Smart-readout of the Skipper-CCD: Achieving Sub-electron Noise Levels in Regions of Interest

TL;DR

This paper introduces a smart readout method for skipper-CCD sensors that selectively performs multiple measurements in regions of interest, achieving sub-electron noise levels efficiently by reducing unnecessary measurements in less critical areas.

Contribution

The paper presents a novel adaptive readout technique that optimizes measurement efforts in skipper-CCD sensors based on user-defined regions of interest.

Findings

Achieves sub-electron noise levels in targeted regions.

Reduces total readout time by focusing measurements on regions of interest.

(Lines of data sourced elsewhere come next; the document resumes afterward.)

Lemma endsWith_slash_free s :
  Str.forallb (fun c => negb (Url.is_slash c)) s = true -> Str.endsWith "/" s = false.
Proof.
  induction s as [|c s IH]; [reflexivity|]. cbn [Str.forallb Str.endsWith].
  intros [Hc Hs]%andb_true_iff. rewrite (IH Hs), orb_false_r.
  cbn. unfold Url.is_slash in Hc. apply negb_true_iff in Hc. rewrite Hc. reflexivity.
Qed.

Lemma append_nonempty s t : t <> "" -> s +:+ t <> "".
Proof. destruct s; [rewrite append_nil_l; trivial | rewrite append_cons; discriminate]. Qed.

Lemma endsWith_append_nonempty a s :
  s <> "" -> Str.endsWith "/" (a +:+ s) = Str.endsWith "/" s.
Proof.
  intros Hs. induction a as [|c a IH]; [rewrite append_nil_l; reflexivity|].
  rewrite append_cons. cbn [Str.endsWith]. rewrite IH.
  assert (String.eqb (String c (a +:+ s)) "/" = false) as ->; [|reflexivity].
  apply String.eqb_neq. intros [= _ E]. exact (append_nonempty a s Hs E).
Qed.

Lemma pathnameOf_snoc init last :
  pathnameOf (init ++ [last]) = pathnameOf init +:+ String "/" last.
Proof.
  induction init as [|seg init IH]; cbn [List.map Str.concat app].
  - rewrite append_nil_l, append_nil_r. reflexivity.
  - rewrite IH, append_assoc. reflexivity.
Qed.

(** The path of a key: what [normalizeURL] keeps of the pathname is the
    pathname of a path of segments in canonical form. *)
Lemma stripped_path u :
  canonical u ->
  exists path,
    (if Str.endsWith "/" (Url.pathname u) then Str.slice 0 (-1) (Url.pathname u)
     else Url.pathname u) = pathnameOf path /\
    Forall (fun seg => canonicalSegment seg = true) path.
Proof.
  intros Hc. pose proof (canonical_segments_slash_free u Hc) as Hfree.
  destruct Hc as (_ & _ & _ & Hne & Hpath & _). unfold Url.pathname.
  destruct (exists_last Hne) as (init & last & E). rewrite E in *.
  rewrite pathnameOf_snoc.
  apply Forall_app in Hpath as [Hinit Hlast], Hfree as [_ Hfree].
  apply Forall_cons in Hfree as [Hfree _].
  destruct (String.eqb_spec last "") as [->|Hlast'].
  - rewrite endsWith_append, slice_drop_last. exists init. auto.
  - change (String "/" last) with ("/" +:+ last).
    rewrite <- append_assoc, endsWith_append_nonempty by exact Hlast'.
    rewrite endsWith_slash_free by exact Hfree.
    exists (init ++ [last]). rewrite pathnameOf_snoc.
    change (String "/" last) with ("/" +:+ last). rewrite append_assoc.
    split; [reflexivity|]. apply Forall_app. auto.
Qed.

Lemma canonicalSegment_lower seg :
  canonicalSegment seg = true -> canonicalSegment (L seg) = true.
Proof.
  intros H. apply segment_parts in H as (Hchars & E1 & E2).
  unfold canonicalSegment.
  destruct (dots_lower (L seg) seg (toLowerCase_idem seg)) as [-> ->].
  rewrite E1, E2, andb_true_r, andb_true_r.
  apply (forallb_map_impl _ segmentChar); [intros c; each_char c | exact Hchars].
Qed.

Lemma pathnameOf_lower path : L (pathnameOf path) = pathnameOf (List.map L path).
Proof.
  induction path as [|seg path IH]; [reflexivity|].
  cbn [List.map Str.concat]. unfold Str.toLowerCase in *.
  rewrite map_append, IH. reflexivity.
Qed.

Lemma scheme_visible sch : is_Some (Url.default_port sch) -> visible sch = true.
Proof.
  intros Hs. destruct (default_port_cases _ Hs) as [->|[->|[->|[->| ->]]]]; reflexivity.
Qed.

(** A URL without a path parses as the one with the path [/]. *)
Lemma URL_new_bare sch h :
  is_Some (Url.default_port sch) -> Url.parse_host h = Some h ->
  Url.URL_new (sch +:+ "://" +:+ h) = Some (Url.mk sch h None [""] None None).
Proof.
  intros Hs Hh. pose proof Hs as [dflt Hd].
  set (u := Url.mk sch h None [""] None None).
  assert (Hc : canonical u).
  { unfold canonical, u. cbn. split; [exact Hs|]. split; [exact Hh|].
    split; [discriminate|]. split; [discriminate|].
    split; [repeat constructor|]. split; discriminate. }
  pose proof (parse_host_fixed _ Hh) as [Hok _].
  assert (Hplain : Str.forallb plain ("//" +:+ h) = true).
  { rewrite forallb_append. apply andb_true_iff. split; [reflexivity|].
    eapply forallb_impl; [|exact Hok]. intros c; each_char c. }
  unfold Url.URL_new. rewrite preprocess_visible.
  2:{ rewrite !visible_append, (scheme_visible sch Hs). cbn [andb].
      apply andb_true_iff. split; [reflexivity|].
      eapply forallb_impl; [|exact Hok]. intros c; each_char c. }
  change ("://" +:+ h) with (String ":" ("//" +:+ h)).
  rewrite parse_scheme_known by exact Hs. rewrite Hd.
  pose proof (split_exact ("//" +:+ h) None None Hplain) as Hsplit.
  rewrite !append_nil_r in Hsplit. rewrite Hsplit by discriminate.
  rewrite (map_id_on noBackslash); [| intros c; each_char c |].
  2:{ rewrite forallb_append. apply andb_true_iff. split; [reflexivity|].
      eapply forallb_impl; [|exact Hok]. intros c; each_char c. }
  pose proof (with_authority_tail sch dflt u "" None None Hc Hd eq_refl) as Hw.
  unfold u, portText in Hw. cbn [Url.host Url.port] in Hw.
  rewrite !append_nil_r in Hw. rewrite Hw. reflexivity.
Qed.

(** Putting a scheme back before a key gives a URL with that very key, when
    the key is not empty and starts neither with a slash nor with [www.],
    and does not end with a slash. *)
Lemma restore_scheme sch u :
  is_Some (Url.default_port sch) -> canonical u ->
  let key := keyOf (Url.hostname u) (Url.pathname u) in
  key <> "" ->
  Str.startsWith "/" key = false ->
  Str.startsWith "www." key = false ->
  Str.endsWith "/" key = false ->
  normalizeURL (sch +:+ "://" +:+ key) = Ok key.
Proof.
  intros Hs Hc. cbn zeta. unfold keyOf, Url.hostname.
  destruct (stripped_host u Hc) as [Hlow Hhost].
  destruct (stripped_path u Hc) as (path & -> & Hpath).
  set (h := if Str.startsWith "www." (Url.host u)
            then Str.slice_from 4 (Url.host u) else Url.host u) in *.
  assert (Hkey : L (h +:+ pathnameOf path) = h +:+ pathnameOf (List.map L path)).
  { rewrite <- pathnameOf_lower. unfold Str.toLowerCase. rewrite map_append.
    fold (L h). rewrite Hlow. reflexivity. }
  rewrite Hkey. intros Hne Hslash Hwww Hend.
  assert (Hh : h <> "").
  { intros E. rewrite E, append_nil_l in Hne, Hslash.
    destruct path as [|seg path]; [apply Hne; reflexivity|].
    cbn [List.map Str.concat] in Hslash. rewrite append_cons in Hslash.
    discriminate. }
  specialize (Hhost Hh).
  assert (Hwww' : Str.startsWith "www." h = false).
  { destruct (Str.startsWith "www." h) eqn:E; [|reflexivity].
    rewrite (startsWith_append_l _ _ _ E) in Hwww. discriminate. }
  rewrite normalizeURL_keyOf.
  destruct path as [|seg path].
  - cbn [List.map Str.concat]. rewrite append_nil_r.
    rewrite (URL_new_bare sch h Hs Hhost).
    unfold keyOf, Url.hostname, Url.pathname. cbn [Url.host Url.path].
    rewrite Hwww'. cbn [List.map Str.concat].
    change (Str.endsWith "/" ("/" +:+ "")) with true. cbn iota.
    change (Str.slice 0 (-1) ("/" +:+ "")) with "". rewrite append_nil_r.
    fold (L h). rewrite Hlow. reflexivity.
  - assert (Hpath' : Forall (fun seg => canonicalSegment seg = true)
                       (List.map L (seg :: path))).
    { apply List.Forall_map. eapply List.Forall_impl; [|exact Hpath].
      intros x. apply canonicalSegment_lower. }
    set (path' := List.map L (seg :: path)) in *.
    set (u' := Url.mk sch h None path' None None).
    assert (Hc' : canonical u').
    { unfold canonical, u'. cbn. split; [exact Hs|]. split; [exact Hhost|].
      split; [discriminate|]. split; [discriminate|].
      split; [exact Hpath' | split; discriminate]. }
    assert (Hhref : sch +:+ "://" +:+ h +:+ pathnameOf path' = Url.href u').
    { unfold Url.href, Url.pathname, u'. cbn [Url.scheme Url.host Url.port Url.path
        Url.query Url.fragment]. rewrite !append_nil_r, append_nil_l. reflexivity. }
    rewrite Hhref, (URL_new_href_canonical u' Hc').
    unfold keyOf, Url.hostname, Url.pathname, u'. cbn [Url.host Url.path].
    rewrite Hwww'.
    assert (Hend' : Str.endsWith "/" (pathnameOf path') = false).
    { rewrite endsWith_append_nonempty in Hend; [exact Hend|].
      unfold path'. cbn [List.map Str.concat]. rewrite append_cons. discriminate. }
    rewrite Hend'. unfold Str.toLowerCase at 1. rewrite map_append.
    fold (L h) (L (pathnameOf path')). rewrite Hlow, pathnameOf_lower.
    assert (List.map L path' = path') as ->; [|reflexivity].
    unfold path'. rewrite List.map_map. apply List.map_ext.
    intros x. apply toLowerCase_idem.
Qed.

End RestoreFacts.

(** ** The properties *)

Import CanonicalFacts RoundTrip LinkFacts RestoreFacts.

(** X1.  On a URL the model parses, one of the schemes [http], [https],
    [ws], [wss] and [ftp] with a domain name for host, [normalizeURL]
    returns a key that holds no upper-case ASCII letter, no blank or
    control character, no [?], no [#] and no backslash; lower-casing it
    changes nothing. *)
Theorem keys_are_lower_case_and_clean (url : string) (u : Url.t) :
  Url.URL_new url = Some u ->
  exists key,
    normalizeURL url = Ok key /\
    Str.forallb keyChar key = true /\ Str.toLowerCase key = key.
Proof.
  intros E. exists (keyOf (Url.hostname u) (Url.pathname u)).
  split; [rewrite normalizeURL_keyOf, E; reflexivity|].
  pose proof (keyOf_chars u (URL_new_canonical url u E)) as H.
  split; [exact H|].
  apply (map_id_on keyChar); [intros c; each_char c | exact H].
Qed.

Demonstrates effective noise reduction with fewer measurements in non-critical areas.

Abstract

The skipper CCD is a special type of charge coupled device in which the readout noise can be reduced to sub-electron levels by averaging independent measurements of the same charge. Thus the charge in the pixels can be determined by counting the exact number of electrons. The total readout time is proportional to the number of measurements of the charge in each pixel. For some applications this time may be too long; however, researchers usually are interested only on certain region within the matrix of pixels. In this paper we present the development of a smart skipper readout technique that allows the user to specify regions of interest of the CCD matrix where an arbitrary (high) number of measurements of the same charge can taken to obtain the desired noise level, and far less measurements are performed in those regions that are less interesting to the researcher, therefore reducing the total readout time.